Monday, July 15, 2013

Jesus' Years at Nazareth, Part 2

Morgan's The Hidden Years at Nazareth is a little devotional gem that is no longer available. I have a copy passed down to me from my grandmother. The copyright date is 1898.

Morgan (1863-1945) was a contemporary of many great Christian thinkers: George MacDonald (1824-1905), G.K. Chesterton (1874-1936), C.S. Lewis (1898-1963), and Evelyn Underhill (1875-1941), to name but a few. He lived during a time of evangelistic fervor. As a boy he listened to Dwight L. Moody and as an adult he knew the great evangelical preachers John Stott (1921-2011) and Martyn Lloyd-Jones. He was instrumental in bringing Lloyd-Jones to Westminster in 1939 to share the pulpit and become his successor.

Segment 1 of G. Campbell Morgan's The Hidden Years at Nazareth is here. What follows is segment 2.

What of those eighteen years? Where was He? What was He doing? As one whom He has ordained to preach His gospel in this public ministry, I am intensely interested in the way He spoke to men and acted among them in His public years; but the majority will feel that they would be better served by a revelation of how He acted amid the commonplace surroundings of everyday life.
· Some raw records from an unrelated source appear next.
(** Lines 125-139 of [_create_example]: what follows the loop. *)
Definition pack_segments {G : Type} `{RandomSource G} (first_segment second_segment : list Z)
  : M (BState G) tf_example :=
  b ← self;
  let '(first_segment, second_segment) :=
    truncate (_max_length b) first_segment second_segment in
  update (set_current_sentences []);;
  update (set_current_length 0);;
  redraw_target_length;;
  _make_tf_example first_segment second_segment.

(** [_create_example] *)
Definition _create_example {G : Type} `{RandomSource G} : M (BState G) tf_example :=
  first_segment_target_length ← first_segment_target;
  b ← self;
  segments ← distribute first_segment_target_length (_current_sentences b) [] [];
  pack_segments (fst segments) (snd segments).

(** [add_line]; [None] is Python's [None]. *)
Definition add_line {G : Type} `{RandomSource G} (line : string)
  : M (BState G) (option tf_example) :=
  let line := replace "010" " " (strip line) in
  b ← self;
  if negb (nonempty_str line) && negb (_current_length b =? 0)
  then (example ← _create_example; ret (Some example))
  else
    let bert_tokens := tokenize line in
    let bert_tokids := convert_tokens_to_ids (_tokenizer b) bert_tokens in
    update (fun b => set_current_sentences (_current_sentences b ++ [bert_tokids]) b);;
    update (fun b => set_current_length (_current_length b + len bert_tokids) b);;
    b ← self;
    if _target_length b <=? _current_length b
    then (example ← _create_example; ret (Some example))
    else ret None.

(** ** ExampleWriter *)

(** A [tf.io.TFRecordWriter]: the shard it writes, the records written so
    far, and whether [close()] was called. *)
Record TFRecordWriter : Type := {
  shard : Z;
  records : list tf_example;
  closed : bool
}.

Record ExampleWriter : Type := {
  _blanks_separate_docs : bool;
  _example_builder : ExampleBuilder;
  _writers : list TFRecordWriter;
  n_written : Z
}.

(** The state of one worker process: its writer object, the global
    generator, the file system's answers to the coming writes ([true]: the
    write raises; an exhausted list: every write succeeds), and the system
    clock: [clock k] is what call number [k] of [time.time()] returns in
    this process, [ticks] counts the calls made so far. *)
Record Process (G : Type) : Type := {
  example_writer : ExampleWriter;
  rng : G;
  io : list bool;
  clock : nat -> Q;
  ticks : nat
}.
Arguments example_writer {G} _.
Arguments rng {G} _.
Arguments io {G} _.
Arguments clock {G} _ _.
Arguments ticks {G} _.

Definition set_example_builder (b : ExampleBuilder) (w : ExampleWriter) : ExampleWriter :=
  {| _blanks_separate_docs := _blanks_separate_docs w; _example_builder := b;
     _writers := _writers w; n_written := n_written w |}.

Definition set_writers (ws : list TFRecordWriter) (w : ExampleWriter) : ExampleWriter :=
  {| _blanks_separate_docs := _blanks_separate_docs w;
     _example_builder := _example_builder w;
     _writers := ws; n_written := n_written w |}.

Definition set_n_written (n : Z) (w : ExampleWriter) : ExampleWriter :=
  {| _blanks_separate_docs := _blanks_separate_docs w;
     _example_builder := _example_builder w;
     _writers := _writers w; n_written := n |}.

Definition update_writer {G : Type} (f : ExampleWriter -> ExampleWriter) : M (Process G) unit :=
  modify (fun p => {| example_writer := f (example_writer p); rng := rng p; io := io p;
                      clock := clock p; ticks := ticks p |}).

(** A method of [self._example_builder] called from the writer. *)
Definition on_builder {G A : Type} (c : M (BState G) A) : M (Process G) A :=
  fun p =>
    let (r, st) := c (_example_builder (example_writer p), rng p) in
    (r, {| example_writer := set_example_builder (fst st) (example_writer p);
           rng := snd st; io := io p; clock := clock p; ticks := ticks p |}).

Definition lift {S A : Type} (o : outcome A) : M S A := fun s => (o, s).

(** [a % b] *)
Definition py_mod (a b : Z) : outcome Z :=
  if b =? 0 then Raise ZeroDivisionError else Ret (a mod b).

(** The loop of [ExampleWriter.__init__] over [range(num_out_files)]. *)
Fixpoint open_writers (indices : list Z) (num_jobs job_id : Z)
  : outcome (list TFRecordWriter) :=
  match indices with
  | [] => Ret []
  | i :: rest =>
      match py_mod i num_jobs with
      | Raise e => Raise e
      | Ret m =>
          match open_writers rest num_jobs job_id with
          | Raise e => Raise e
          | Ret ws =>
              Ret (if m =? job_id
                   then {| shard := i; records := []; closed := false |} :: ws
                   else ws)
          end
      end
  end.

(** [ExampleWriter(job_id, vocab_file, ...)]; the copy of the vocabulary
    that job 0 saves is not modelled. *)
Definition ExampleWriter_init (job_id : Z) (vocab_file : list string)
    (max_seq_length num_jobs : Z) (blanks_separate_docs : bool) (num_out_files : Z)
  : outcome ExampleWriter :=
  match Tokenizer_init vocab_file with
  | Raise e => Raise e
  | Ret tokenizer =>
      match open_writers (seqZ 0 num_out_files) num_jobs job_id with
      | Raise e => Raise e
      | Ret writers =>
          Ret {| _blanks_separate_docs := blanks_separate_docs;
                 _example_builder := ExampleBuilder_init tokenizer max_seq_length;
                 _writers := writers;
                 n_written := 0 |}
      end
  end.

Definition next_io {G : Type} : M (Process G) bool :=
  fun p => match io p with
           | [] => (Ret false, p)
           | fault :: rest =>
               (Ret fault, {| example_writer := example_writer p; rng := rng p; io := rest;
                              clock := clock p; ticks := ticks p |})
           end.

Definition tf_write (example : tf_example) (w : TFRecordWriter) : TFRecordWriter :=
  {| shard := shard w; records := records w ++ [example]; closed := closed w |}.

Definition tf_close (w : TFRecordWriter) : TFRecordWriter :=
  {| shard := shard w; records := records w; closed := true |}.

(** [self._writers[self.n_written % len(self._writers)].write(...)] followed
    by [self.n_written += 1]. *)
Definition write_record {G : Type} (example : tf_example) : M (Process G) unit :=
  p ← get;
  let w := example_writer p in
  i ← lift (py_mod (n_written w) (len (_writers w)));
  fault ← next_io;
  if (fault : bool) then raise IOError
  else
    update_writer (fun w => set_writers (alter (tf_write example) (Z.to_nat i) (_writers w)) w);;
    update_writer (fun w => set_n_written (n_written w + 1) w).

(** [if example: ...]: a protocol-buffer message is always true. *)
Definition write_if_example {G : Type} (example : option tf_example) : M (Process G) unit :=
  match example with
  | Some ex => write_record ex
  | None => ret tt
  end.

(** The [for line in f] loop of [ExampleWriter.write_examples]. *)
Fixpoint write_lines {G : Type} `{RandomSource G} (lines : list string) : M (Process G) unit :=
  match lines with
  | [] => ret tt
  | line :: rest =>
      let line := strip line in
      p ← get;
      (if nonempty_str line || _blanks_separate_docs (example_writer p)
       then (example ← on_builder (add_line line); write_if_example example)
       else ret tt);;
      write_lines rest
  end.

(** [ExampleWriter.write_examples], on the lines of the input file. *)
Definition ExampleWriter_write_examples {G : Type} `{RandomSource G}
    (input_file : list string) : M (Process G) unit :=
  write_lines input_file;;
  example ← on_builder (add_line "");
  write_if_example example.

(** [ExampleWriter.finish] *)
Definition finish {G : Type} : M (Process G) unit :=
  update_writer (fun w => set_writers (map tf_close (_writers w)) w).

(** ** The worker job *)

(** The command-line arguments a worker reads, with the files they name: the
    lines of the vocabulary file, and the files of the corpus directory in
    sorted name order, each as its lines. *)
Record Args : Type := {
  vocab_file : list string;
  corpus_dir : list (list string);
  max_seq_length : Z;
  num_processes : Z;
  blanks_separate_docs : bool;
  num_out_files : Z
}.

(** [[f for i, f in enumerate(fnames) if i % num_processes == job_id]] *)
Fixpoint own_files {A : Type} (i : Z) (fnames : list A) (num_processes job_id : Z)
  : outcome (list A) :=
  match fnames with
  | [] => Ret []
  | f :: rest =>
      match py_mod i num_processes with
      | Raise e => Raise e
      | Ret m =>
          match own_files (i + 1) rest num_processes job_id with
          | Raise e => Raise e
          | Ret fs => Ret (if m =? job_id then f :: fs else fs)
          end
      end
  end.

Definition py_shuffle {G A : Type} `{RandomSource G} (xs : list A) : M (Process G) (list A) :=
  fun p => let (ys, g') := shuffle xs (rng p) in
           (Ret ys, {| example_writer := example_writer p; rng := g'; io := io p;
                       clock := clock p; ticks := ticks p |}).

(** One more reading of the clock was taken. *)
Definition tick {G : Type} (p : Process G) : Process G :=
  {| example_writer := example_writer p; rng := rng p; io := io p;
     clock := clock p; ticks := S (ticks p) |}.

(** [time.time()] *)
Definition py_time {G : Type} : M (Process G) Q :=
  fun p => (Ret (clock p (ticks p)), tick p).

(** [a / b] on floats, which are read as the rationals they stand for: the
    division raises on a zero divisor. The readings of the clock are seconds
    since the epoch, far inside the range of a float, where a difference of
    two floats is zero only when they are equal and a quotient of non-zero
    floats is not zero. *)
Definition py_truediv (a b : Q) : outcome Q :=
  if Qeq_bool b 0 then Raise ZeroDivisionError else Ret (a / b)%Q.

(** Lines 235-240: the progress line that precedes every file but the
    first. The text it prints is not modelled; the divisions that compute
    the percentage, the rate [file_no / elapsed] and the remaining time
    are, in the order of the arguments of [format]. *)
Definition log_progress {G : Type} (start_time : Q) (file_no total : Z)
  : M (Process G) unit :=
  now ← py_time;
  let elapsed := (now - start_time)%Q in
  percent ← lift (py_truediv (100 * inject_Z file_no) (inject_Z total));
  rate ← lift (py_truediv (inject_Z file_no) elapsed);
  eta ← lift (py_truediv (inject_Z (total - file_no)) rate);
  ret tt.

(** The [for file_no, fname in enumerate(fnames)] loop; [total] is
    [len(fnames)]. *)
Fixpoint write_files {G : Type} `{RandomSource G} (start_time : Q) (total file_no : Z)
    (fnames : list (list string)) : M (Process G) unit :=
  match fnames with
  | [] => ret tt
  | fname :: rest =>
      (if 0 <? file_no then log_progress start_time file_no total else ret tt);;
      ExampleWriter_write_examples fname;;
      write_files start_time total (file_no + 1) rest
  end.

(** The body of [write_examples(job_id, args)] once the writer exists. *)
Definition run_job {G : Type} `{RandomSource G} (job_id : Z) (args : Args)
  : M (Process G) unit :=
  fnames ← lift (own_files 0 (corpus_dir args) (num_processes args) job_id);
  fnames ← py_shuffle fnames;
  start_time ← py_time;
  write_files start_time (len fnames) 0 fnames;;
  finish.

(** [write_examples(job_id, args)], with the generator, the answers of the
    file system and the clock that the process meets: no process state
    exists when the construction of the writer raises. *)
Definition write_examples {G : Type} `{RandomSource G}
    (job_id : Z) (args : Args) (g : G) (faults : list bool) (time : nat -> Q)
  : outcome unit * option (Process G) :=
  match ExampleWriter_init job_id (vocab_file args) (max_seq_length args)
          (num_processes args) (blanks_separate_docs args) (num_out_files args) with
  | Raise e => (Raise e, None)
  | Ret w =>
      let (r, p) :=
        run_job job_id args
          {| example_writer := w; rng := g; io := faults; clock := time; ticks := 0 |} in
      (r, Some p)
  end.

(** ** The packing policy in the words of the specification

    The three random decisions of a cycle, as events on a draw [u] of
    [random.random()]. *)
Definition single_segment (u : Q) : Prop := (u < 1 # 10)%Q.
Definition coin_favors_first (u : Q) : Prop := (u < 1 # 2)%Q.
Definition short_example (u : Q) : Prop := (u < 1 # 20)%Q.

(** Where one sentence goes: into the first segment ([true]) when the first
    segment is empty or adding the sentence keeps it under its target; by
    the coin when neither holds, the second segment is still empty and the
    first has not reached its target; into the second segment otherwise.
    Only the tie-break draws. *)
Inductive spec_place {G : Type} `{RandomSource G}
    (target : Z) (first second sentence : list Z) (g : G) : bool -> G -> Prop :=
| place_first :
    first = [] \/ len first + len sentence < target ->
    spec_place target first second sentence g true g
| place_coin_first (u : Q) (g' : G) :
    first <> [] -> ~ len first + len sentence < target ->
    second = [] -> len first < target ->
    random g = (u, g') -> coin_favors_first u ->
    spec_place target first second sentence g true g'
| place_coin_second (u : Q) (g' : G) :
    first <> [] -> ~ len first + len sentence < target ->
    second = [] -> len first < target ->
    random g = (u, g') -> ~ coin_favors_first u ->
    spec_place target first second sentence g false g'
| place_second :
    first <> [] -> ~ len first + len sentence < target ->
    ~ (second = [] /\ len first < target) ->
    spec_place target first second sentence g false g.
Let us, then, try and see Him in those eighteen hidden years. The two verses that I have read are the only two that give us any definite or detailed account of what Jesus was doing from the time He was twelve until He was about thirty. Take the two statements and fix them on your minds for a moment: "Thou art My beloved Son, in whom I am well pleased."  "Is not this the carpenter?"  These two passages supply the story of the eighteen years. Jesus was a carpenter pleasing God.

But is it fair to put them together like that? I think you will see that it is. Upon what occasion did that divine voice speak? On the occasion of the baptism. Jesus had left behind all the doings of those long and weary years, and He was just at the diving-line between private and public life. He was leaving behind Him the unknown years, and coming out into the fierce light that beats ever upon a public teacher. And there, at the parting of the ways, God lit up all the years that had gone with the sweet words of approval, "Thou art My beloved Son, in whom I am well pleased."
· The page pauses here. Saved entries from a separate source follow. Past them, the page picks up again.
(** * The Petri-net translator of the planner: safe operators, complement
      atoms, the Hickmott mapping and the finite-domain encoding.

    Sources embedded here:
    - [src/translate/petri_translate.py]: [powerset], [not_negated_effect],
      [preconditions_atoms], [join_add_del_effects], [get_safe_operators],
      [remove_negative_preconditions], [petri_mapping], [pddl2petri];
    - [src/translate/petri/petri.py]: [PetriPlace], [PetriTransition],
      [PetriNet], [PetriNet.sas_translate].

    Python sets are finite sets ([gset]); their iteration order is not
    fixed by the language, so every statement about a value that went
    through a set is a statement about membership.  Python dicts that are
    iterated ([additional_literals]) are insertion-ordered association
    lists; dicts that are only looked up ([places], [place2var]) are finite
    maps.  A raised exception is [None]. *)

From stdpp Require Import base strings pretty countable option sorting list sets gmap.

Open Scope string_scope.
Open Scope list_scope.
Open Scope nat_scope.

(** ** The literal model ([pddl.conditions], [pddl.actions]) *)

(** Modelled from the spec: the classes [Atom] and [NegatedAtom] of
    [pddl.conditions] are not under src/.  Section 3: an atom is a predicate
    name, a parameter list and a polarity flag; two atoms are equal iff all
    three agree.  [negated = false] is the class [Atom], [negated = true] the
    class [NegatedAtom]. *)
Record Literal := mkLit {
  predicate : string;
  args : list string;
  negated : bool
}.
(** ** The objects of the program *)

(** An [RTCPeerConnection], as far as the program can observe or change
    it.  [pc_this] is the manager captured as [this] by the three
    callbacks [initPeerConnection] installs on it ([None] until they are
    installed). *)
Record RTCPeerConnection := mkPC {
  pc_isClosed : bool;
  pc_localDescription : option RTCSessionDescriptionInit;
  pc_remoteDescription : option RTCSessionDescriptionInit;
  pc_iceConnectionState : RTCIceConnectionState;
  pc_senders : list MediaStreamTrack;
  pc_remoteCandidates : list RTCIceCandidateInit;
  pc_this : option nat
}.

(** The private fields of [class PeerConnectionManager].  The fields
    [socket], [setCallStatus] and [updateRemoteStream] are always the
    module's socket and the component's two setters. *)
Record PeerConnectionManager := mkManager {
  pcm_localStream : MediaStream;
  pcm_pc : option nat;
  pcm_isInitiator : bool;
  pcm_remotePeerId : option string
}.

(** The [useState] cells and the [peerManagerRef] of [WebRTCCall], and
    the two heaps. *)
Record State := mkState {
  currentId : string;
  targetId : string;
  localStream : option MediaStream;
  remoteStream : option MediaStream;
  callStatus : CallStatus;
  incomingCallData : option IncomingCallData;
  peerManagerRef : option nat;
  managers : list PeerConnectionManager;
  pcs : list RTCPeerConnection
}.

(** The component as first rendered. *)
Definition initial : State :=
  {| currentId := ""; targetId := ""; localStream := None;
     remoteStream := None; callStatus := Idle; incomingCallData := None;
     peerManagerRef := None; managers := []; pcs := [] |}.

(** ** What the program does to the outside world *)

Inductive PcCall :=
| New
| AddTrack (t : MediaStreamTrack)
| CreateOffer
| CreateAnswer
| SetLocalDescription (d : RTCSessionDescriptionInit)
| SetRemoteDescription (d : RTCSessionDescriptionInit)
| AddIceCandidate (c : RTCIceCandidateInit)
| Close.

(** Outbound socket messages: the event name and the payload of each
    [socket.emit]. *)
Inductive OutMsg :=
| call_user (offer : option RTCSessionDescriptionInit) (targetId : option string)
| answer_call (answer : option RTCSessionDescriptionInit) (targetId : option string)
| ice_candidate_out (candidate : RTCIceCandidateInit) (targetId : option string)
| call_end (targetId : string).

Inductive ConsoleLevel := console_log | console_warn | console_error.

Inductive Effect :=
| SetCallStatus (c : CallStatus)
| Emit (m : OutMsg)
| Pc (p : nat) (c : PcCall)
| GetUserMedia
| Console (l : ConsoleLevel) (text : string).

(** The answers of the browser during one turn. [None] and [false] stand
    for a rejected promise. *)
Record Browser := mkBrowser {
  getUserMedia : option MediaStream;
  createOffer_resolves : option RTCSessionDescriptionInit;
  createAnswer_resolves : option RTCSessionDescriptionInit;
  setLocalDescription_resolves : bool;
  setRemoteDescription_resolves : bool;
  addIceCandidate_resolves : bool
}.

(** ** The monad of handlers

    A computation reads and writes the [State], appends to the trace and
    either returns a value or throws ([None]). *)
Definition M (A : Type) : Type := State -> option A * State * list Effect.

Definition ret {A} (a : A) : M A := fun s => (Some a, s, []).

Definition bind {A B} (m : M A) (k : A -> M B) : M B :=
  fun s =>
    match m s with
    | (Some a, s1, t1) =>
        match k a s1 with (r, s2, t2) => (r, s2, t1 ++ t2) end
    | (None, s1, t1) => (None, s1, t1)
    end.

#[global] Instance M_ret : MRet M := @ret.
#[global] Instance M_bind : MBind M := fun A B k m => bind m k.

Definition throw {A} : M A := fun s => (None, s, []).

(** [try { body } catch (error) { handler }]. *)
Definition try_catch {A} (body handler : M A) : M A :=
  fun s =>
    match body s with
    | (Some a, s1, t1) => (Some a, s1, t1)
    | (None, s1, t1) =>
        match handler s1 with (r, s2, t2) => (r, s2, t1 ++ t2) end
    end.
It could not have been a pronouncement upon the temptation of the wilderness; that was as yet an untried pathway. It could not have been a declaration of the divine pleasure with Gethsemane's garden and Calvary's cross; they were still to be reached. No; it must have been a reference to the past, so that, whatever else I know, or do not know, about the hidden years of the life of Jesus, this one thing is certain, that through them all He pleased God; for God put His seal upon them when they were closing behind Him and the new years were opening before Him, saying: "I am well pleased."

You remember how, after that pronouncement, He went to the wilderness and was tempted, and after that temptation He went to Galilee, in the power of the Spirit, and began His public ministry; and you find Him going at the early part thereof down to Nazareth, the place where He has been brought up. It was a small town, a kind of hamlet on the hillside, of perhaps three thousand inhabitants.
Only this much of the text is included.